-- Provided entries follows --

Lemma dispatch_flushes fuel s G H l n e info a :
  action_of s G x (si_signo info) = Some a -> handler_ok T idle x (handler (sa_handler a) info) -> (forall q, q ∈ l -> queued_ok s q) ->
  owned s G H -> at_task s n e -> 0 <= n -> n + 2 <= MAX_LOCK_COUNT -> good (si_signo info) -> Z.testbit (mask s) (si_signo info) = false ->
  sigdeliver (tsig s x) = false -> G (sigpendactionq x) = l -> open s G = [] -> (length (G (sigpostedq x)) < sig_fuel)%nat -> (length l + 1 < sig_fuel)%nat ->
  (0 < avail s G)%nat ->
  exists s' G', sig_tcbdispatch (sig_deliver handler (S fuel)) s x info = Some (s', OK) /\ flushed s G H l (sa_handler a, info) s' G' n e /\ G' (pq s) = G (pq s).
Proof.
  intros Hact Hha Hh Hw Ha Hn Hlk Hg Hm Hsd Hq Ho Hpo Hf Hav. pose proof (sig_queueaction_spec T idle x s G H n e info Hw Ha Hn ltac:(lia)) as HQ. rewrite Hact in HQ.
  destruct (HQ Hav) as (s1 & G1 & q & Hrun & Ha1 & R1 & Eq & L1 & Eh & _ & Ei & _ & Et & Ec & Es). clear HQ. rewrite Hq in Eq.
  pose proof (rn_owned _ _ _ _ _ _ R1) as Hw1. pose proof (lo_rep _ _ (sv_lists _ _ (ow_inv _ _ _ Hw1)) (sigpendactionq x)) as [Hnd _ _ _ _]. rewrite Eq in Hnd.
  assert (Es' : forall y, y ∈ l -> sigqs s1 y = sigqs s y).
  { intros y Hy. apply Es. intros ->. apply NoDup_app in Hnd as (_ & Hnd & _). apply (Hnd q Hy). by left. }
  destruct (sig_deliver_all fuel (l ++ [q]) s1 G1 H n e) as (s2 & G2 & H2 & [R2 A2 T2 Q2 L2 S2] & C2); try done.
  - intros y [Hy|Hy]%elem_of_app; [rewrite (Es' y Hy); by apply Hh|]. apply list_elem_of_singleton in Hy as ->. by rewrite Eh, Ei.
  - by rewrite Et, (rn_pends _ _ _ _ _ _ R1), L1.
  - by rewrite L1.
  - rewrite length_app. simpl. lia.
  - exists s2, G2. split; [eapply dispatch_unmasked; try done; by rewrite Et|]. split; [|by rewrite L2, L1]. constructor; try done.
    + by eapply ran_trans.
    + intros y. by rewrite T2, Et.
    + intros i Hif Hi _. by rewrite L2, L1.
    + rewrite C2, Ec, map_app. cbn [map]. rewrite Eh, Ei. f_equal. f_equal. apply map_ext_in. intros y Hy%list_elem_of_In. by rewrite (Es' y Hy).
    + intros y Hy. by rewrite S2, Es'.
Qed.

(** [p] is the only pending signal that is not masked. *)
Definition only_open (s : sig_state) (G : ghost) (p : Z) : Prop :=
  p ∈ G (pq s) /\ Z.testbit (mask s) (num s p) = false /\ forall y, y ∈ G (pq s) -> Z.testbit (mask s) (num s y) = false -> y = p.

Lemma only_open_set s G p set :
  sig_inv s G -> only_open s G p -> is_set set -> (forall j, Z.testbit set j = bool_decide (j ∈ map (num s) (G (pq s)))) ->
  let u := Z.land (set_not (mask s)) set in is_set u /\ good (num s p) /\ u <> 0 /\ sig_lowest u = num s p /\ (sigdelset u (num s p)).1 = 0.
Proof.
  intros Hi (Hp & Hm & Hone) Hset Hb u. destruct (open_set s G set Hset Hb) as [Hu Hbit]. fold u in Hu, Hbit.
  assert (Hg : good (num s p)).
  { destruct (sv_pend _ _ Hi (group (tsig s x))) as [_ Hg]. rewrite Forall_forall in Hg. apply Hg, list_elem_of_fmap. by exists p. }
  assert (Hk : forall k, good k -> Z.testbit u k = true -> k = num s p).
  { intros k Hgk. rewrite Hbit by done. intros [Hmk (y & -> & Hy)%bool_decide_eq_true%list_elem_of_fmap]%andb_true_iff.
    apply negb_true_iff in Hmk. by rewrite (Hone y Hy Hmk). }
  assert (Hup : Z.testbit u (num s p) = true).
  { rewrite Hbit, Hm by done. cbn [negb andb]. apply bool_decide_eq_true_2, list_elem_of_fmap. by exists p. }
  assert (Hu0 : u <> 0) by (intros E; rewrite E, Z.testbit_0_l in Hup; done).
  destruct (sig_lowest_spec u Hu Hu0) as (Hlg & Hlb & _). split_and!; try done; [by apply Hk|].
  apply set_empty; [by apply is_set_del|]. intros k Hgk. rewrite del_testbit by done. destruct (Z.testbit u k) eqn:E; [|done].
  rewrite (Hk k Hgk E). apply bool_decide_eq_false_2. intros Hne. by apply Hne.
Qed.

Lemma unmask_once deliver fuel s u s1 p s2 s3 :
  (1 < fuel)%nat -> u <> 0 -> good (sig_lowest u) -> (sigdelset u (sig_lowest u)).1 = 0 -> sig_removependingsignal s x (sig_lowest u) = Some (s1, p) -> p <> 0 ->
  sig_tcbdispatch deliver s1 x (pinfo (pends s1 p)) = Some (s2, OK) -> sig_releasependingsignal p s2 = Some s3 -> unmask_loop deliver fuel s x u = Some s3.
Proof.
  intros Hf Hu Hg Hdel Hrem Hp Hd Hrel. destruct fuel as [|fuel]; [lia|]. cbn [unmask_loop]. destruct (Z.eqb_spec u NULL_SIGNAL_SET); [done|].
  destruct (Z.eqb_spec (sig_lowest u) ERROR) as [E|_]; [unfold good, ERROR in *; lia|]. cbn [negb].
  rewrite Hrem, some_bind. destruct (Z.eqb_spec p 0); [done|]. cbn [negb]. rewrite Hd, some_bind, Hrel, some_bind, Hdel. apply unmask_loop_empty. lia.
Qed.

(** Taking the only signal to be delivered leaves none. *)
Lemma only_open_taken s G p l1 l2 : sig_inv s G -> only_open s G p -> G (pq s) = l1 ++ p :: l2 -> opens (mask s) (pends s) (l1 ++ l2) = [].
Proof.
  intros Hi (_ & _ & Hone) E. apply elem_of_nil_inv. intros y [Hm Hy]%in_opens.
  assert (Hyl : y ∈ G (pq s)) by (rewrite E, elem_of_app, elem_of_cons; apply elem_of_app in Hy as [?|?]; auto). rewrite (Hone y Hyl Hm) in Hy.
  pose proof (lo_rep _ _ (sv_lists _ _ Hi) (pq s)) as [Hnd _ _ _ _]. rewrite E in Hnd. apply NoDup_remove' in Hnd as [_ Hnd]. done.
Qed.
(* ===== verification/SignalCalls.v ===== *)
(** * Signals: calls

    Sending a signal that is masked, waiting for pending signals, installing
    actions, and initialisation. *)

From stdpp Require Import base tactics numbers sets list.
From S2P Require Import Prelude Queue QueueProps Sched SchedProps SchedOps SchedKernel SchedPriority SchedTheorems Sem Mqueue SemTimed Signal SignalLists.
From S2P Require Import SignalDeliver.

(** ** Writing pending signals *)

(** A structure that is written is on no list, or it keeps the number that it
    has on a list of pending signals. *)
Lemma sig_inv_pend s G p v :
  sig_inv s G -> (forall i, p ∈ G i -> (exists g, i = sigpendingq g) /\ si_signo (pinfo v) = num s p) -> sig_inv (set_sigpend p v s) G.
Proof.
  intros Hi Hp. assert (En : forall i y, y ∈ G i -> num (set_sigpend p v s) y = num s y).
  { intros i y Hy. unfold num. simpl. destruct (decide (y = p)) as [->|]; [|by rewrite upd_ne]. rewrite upd_eq. by apply (Hp i). }
  apply (sig_inv_change s G); try done; [apply (lists_same s); try done; apply Hi| |].
  - intros i y Hy. pose proof (inv_types s G i y Hi Hy) as Ht. destruct (decide (y = p)) as [->|Hne].
    + destruct (Hp i Hy) as [[g ->] _]. done.
    + unfold type_ok in *. simpl. by rewrite upd_ne.
  - intros g. unfold pending_ok. assert (E : map (num (set_sigpend p v s)) (G (sigpendingq g)) = map (num s) (G (sigpendingq g))).
    { apply map_ext_in. intros y Hy. apply (En (sigpendingq g)). by apply list_elem_of_In. }
    rewrite E. apply (sv_pend _ _ Hi).
Qed.

(** A new pending signal, of a number that was not pending. *)
Lemma sig_inv_append s G s' g p :
  sig_inv s G -> only_lists s s' -> lists_ok s' (set_q (sigpendingq g) (G (sigpendingq g) ++ [p]) G) -> p ∉ kheap s ->
  good (num s p) -> num s p ∉ map (num s) (G (sigpendingq g)) -> sig_inv s' (set_q (sigpendingq g) (G (sigpendingq g) ++ [p]) G).
Proof.
  intros Hi Ho Hl Hh Hg Hn. assert (Et : forall j y, type_ok s j y -> type_ok s' j y).
  { intros j y. unfold type_ok. by rewrite (ol_pends _ _ Ho), (ol_sigqs _ _ Ho). }
  apply (sig_inv_change s G); try done; [apply Ho| | | |apply Ho].
  - intros y Hy Hyh j. unfold set_q. destruct (decide (j = sigpendingq g)) as [->|]; [|apply Hy]. rewrite elem_of_app, list_elem_of_singleton. intros [Hin| ->]; [by apply (Hy (sigpendingq g))|done].
  - intros j y. unfold set_q. destruct (decide (j = sigpendingq g)) as [->|]; [done|]. intros Hy. by apply Et, inv_types with G.
  - intros g'. unfold pending_ok, num. rewrite (ol_pends _ _ Ho). fold (num s). unfold set_q. destruct (decide (sigpendingq g' = sigpendingq g)) as [[= ->]|]; [|apply (sv_pend _ _ Hi)].
    destruct (sv_pend _ _ Hi g) as [Hnd Hgs]. rewrite map_app. split; [|apply Forall_app; split; [done|by constructor]].
    apply NoDup_app. split; [done|]. split; [|by apply NoDup_singleton]. intros y Hy Hy'. apply list_elem_of_singleton in Hy' as ->. done.
Qed.

(** The pending signals of a list depend on its structures only. *)
Lemma info_of_ext pn pn' l n : (forall p, p ∈ l -> pn' p = pn p) -> info_of pn' l n = info_of pn l n.
Proof.
  intros H. induction l as [|p l IH]; [done|]. simpl. rewrite (H p) by (by left). rewrite IH; [done|]. intros q Hq. apply H. by right.
Qed.

Lemma info_of_app pn l p n :
  info_of pn (l ++ [p]) n = match info_of pn l n with Some i => Some i | None => if si_signo (pinfo (pn p)) =? n then Some (pinfo (pn p)) else None end.
Proof. induction l as [|q l IH]; [done|]. simpl. destruct (si_signo (pinfo (pn q)) =? n); [done|apply IH]. Qed.

(** Writing the information of a pending signal, which keeps its number. *)
Lemma info_of_write pn l p v n :
  NoDup (map (fun p => si_signo (pinfo (pn p))) l) -> p ∈ l -> si_signo (pinfo v) = si_signo (pinfo (pn p)) ->
  info_of (upd pn p v) l n = if n =? si_signo (pinfo v) then Some (pinfo v) else info_of pn l n.
Proof.
  induction l as [|q l IH]; [by intros _ ?%not_elem_of_nil|]. simpl. intros [Hq Hn]%NoDup_cons Hp Hv. destruct (decide (q = p)) as [->|Hne].
  - rewrite upd_eq, <- Hv, (Z.eqb_sym n). destruct (Z.eqb_spec (si_signo (pinfo v)) n); [done|]. apply info_of_ext. intros y Hy.
    apply upd_ne. intros ->. apply Hq. apply list_elem_of_fmap. by exists p.
  - rewrite upd_ne by done. apply elem_of_cons in Hp as [?|Hp]; [congruence|]. rewrite IH by done.
    destruct (Z.eqb_spec (si_signo (pinfo (pn q))) n) as [E|], (Z.eqb_spec n (si_signo (pinfo v))) as [E'|]; try done.
    destruct Hq. rewrite E, E', Hv. apply list_elem_of_fmap. by exists p.
Qed.

(** ** Allocating pending signals *)

(** There is a structure for another pending signal. *)
Definition pend_avail (s : sig_state) (G : ghost) : Prop :=
  G g_sigpendingsignal <> [] \/ (if in_irq (skn s) then G g_sigpendingirqsignal <> [] else kheap s <> []).

Lemma owned_nil s G : sig_inv s G -> owned s G [].
Proof. intros Hi. constructor; [done|intros k p Hp; by apply not_elem_of_nil in Hp|apply NoDup_nil_2]. Qed.

Lemma take_first s G i p l :
  sig_inv s G -> (forall y, i <> sigactionq y) -> G i = p :: l ->
  exists s', rem_first i s = Some (s', p) /\ only_lists s s' /\ sig_inv s' (set_q i l G) /\ p <> 0 /\ off (set_q i l G) p /\ p ∉ kheap s.
Proof.
  intros Hi Hna E. pose proof (rem_first_spec s G i (sv_lists _ _ Hi)) as Hf. rewrite E in Hf. destruct Hf as (s' & Hrun & Ho & Hl & H0 & Hoff).
  exists s'. split_and!; try done.
  - apply (sig_inv_less s G); try done. rewrite E. by apply sublist_cons.
  - intros Hh. apply (proj2 (sv_new _ _ Hi p Hh) i). rewrite E. by left.
Qed.

Lemma take_none s G i : sig_inv s G -> G i = [] -> exists s', rem_first i s = Some (s', 0) /\ only_lists s s' /\ sig_inv s' G.
Proof.
  intros Hi E. pose proof (rem_first_spec s G i (sv_lists _ _ Hi)) as Hf. rewrite E in Hf. destruct Hf as (s' & Hrun & Ho & Hl).
  exists s'. split; [done|]. split; [done|]. apply (ran_lists s G [] s' (owned_nil s G Hi) Ho Hl).
Qed.

Lemma inv_malloc s G p h : sig_inv s G -> kheap s = p :: h -> sig_inv (set_kheap h s) G /\ p <> 0 /\ off G p /\ p ∉ h.
Proof.
  intros Hi Eh. destruct (sv_new _ _ Hi p ltac:(rewrite Eh; by left)) as [H0 Hoff]. pose proof (sv_heap _ _ Hi) as Hnd. rewrite Eh in Hnd.
  apply NoDup_cons in Hnd as [Hph Hnd]. split; [|done]. destruct Hi as [Hl _ Hnew F1 F2 F3 F4 Hp Ha Hk]. constructor; try done.
  - by apply (lists_same s).
  - intros y Hy. apply Hnew. rewrite Eh. by right.
Qed.
(** ** Sending and waiting *)

(** C15: [kill] of a signal that the target masks, and that the target is not
    blocked waiting for, makes it pending and does nothing else.  The pending
    signals of the target are those of before with the information of this
    one, which replaces that of an earlier signal of the same number.  The
    pending signals of other groups, the actions and the queued actions of all
    tasks, masks, the calls of handlers, the scheduler with every task control
    block, the semaphores and the message queues are as they were. *)
Theorem kill_masked_pends T idle x handler s G n e pid_ y signo :
  sig_inv s G -> at_task T idle (skn s) x n e -> 0 <= n < MAX_LOCK_COUNT -> 0 < pid_ -> good signo -> sched_gettcb (skn s) pid_ = y -> y <> 0 ->
  Z.testbit (sigprocmask_ (tsig s y)) signo = true -> room s G y (kill_info x s signo) ->
  (state (skn s) y = TSTATE_WAIT_SIG -> Z.testbit (sigwaitmask (tsig s y)) signo = false) ->
  exists s' G', kill handler s pid_ signo = Some (s', OK) /\
    (forall j, pendings y s' G' j = if j =? signo then Some (mk_info signo SI_USER 0 (pid (tcbs (skn s) x)) OK) else pendings y s G j) /\
    (forall z j, group (tsig s z) <> group (tsig s y) -> pendings z s' G' j = pendings z s G j) /\
    (forall z j, action_of s' G' z j = action_of s G z j) /\
    (forall z, G' (sigpendactionq z) = G (sigpendactionq z) /\ G' (sigpostedq z) = G (sigpostedq z)) /\ sigqs s' = sigqs s /\
    at_task T idle (skn s') x n e /\ sig_inv s' G' /\ calls s' = calls s /\ tsig s' = tsig s /\
    same_kernel (skn s) (skn s') /\ sg s' = set_kn (skn s') (sg s) /\ mqs s' = mqs s.
Proof.
  intros Hi Ha Hn Hpid Hg Hy Hy0 Hm Hr Hw. destruct (kill_spec T idle x handler s G n e pid_ y signo Hi Ha Hn Hpid Hg Hy Hy0 Hm Hr Hw) as (s' & G' & Hrun & Ha' & [D1 D2 DO D3 _ D4 D5 D6 D7 D8] & Hk & Hsg & Hmq).
  exists s', G'. split; [done|]. split; [|split; [|split; [|split; [|split_and!; try done]]]].
  - intros j. unfold pendings. rewrite D5. apply D2.
  - intros z j Hz. unfold pendings. rewrite D5. by apply DO.
  - intros z j. unfold action_of. by rewrite D7, D3.
  - intros z. split; by apply D3.
Qed.

(** [sigwaitinfo] with signals of the set pending returns the lowest of
    them with its information, and that signal alone is no longer pending. *)
Theorem sigwaitinfo_lowest T idle x s G n e set m :
  sig_inv s G -> at_task T idle (skn s) x n e -> 0 <= n < MAX_LOCK_COUNT -> lowest_pending x s G set m ->
  exists s' G' info, sigwaitinfo s set = Some (s', Some (m, info)) /\ pendings x s G m = Some info /\
    (forall j, pendings x s' G' j = if j =? m then None else pendings x s G j) /\ at_task T idle (skn s') x n e /\ sig_inv s' G'.
Proof.
  intros Hi Ha Hn Hl. destruct (sigwaitinfo_takes T idle x s G n e set m Hi Ha Hn Hl) as (s' & G' & info & Hrun & Hp & Ha' & Hi' & Hm & _).
  by exists s', G', info.
Qed.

-- Provided entries concluded --

• _Description of the task_
Return every line from the entries that holds the string "Hoff".

• _Response to the task_
  intros Hi Hna E. pose proof (rem_first_spec s G i (sv_lists _ _ Hi)) as Hf. rewrite E in Hf. destruct Hf as (s' & Hrun & Ho & Hl & H0 & Hoff).
  intros Hi Eh. destruct (sv_new _ _ Hi p ltac:(rewrite Eh; by left)) as [H0 Hoff]. pose proof (sv_heap _ _ Hi) as Hnd. rewrite Eh in Hnd.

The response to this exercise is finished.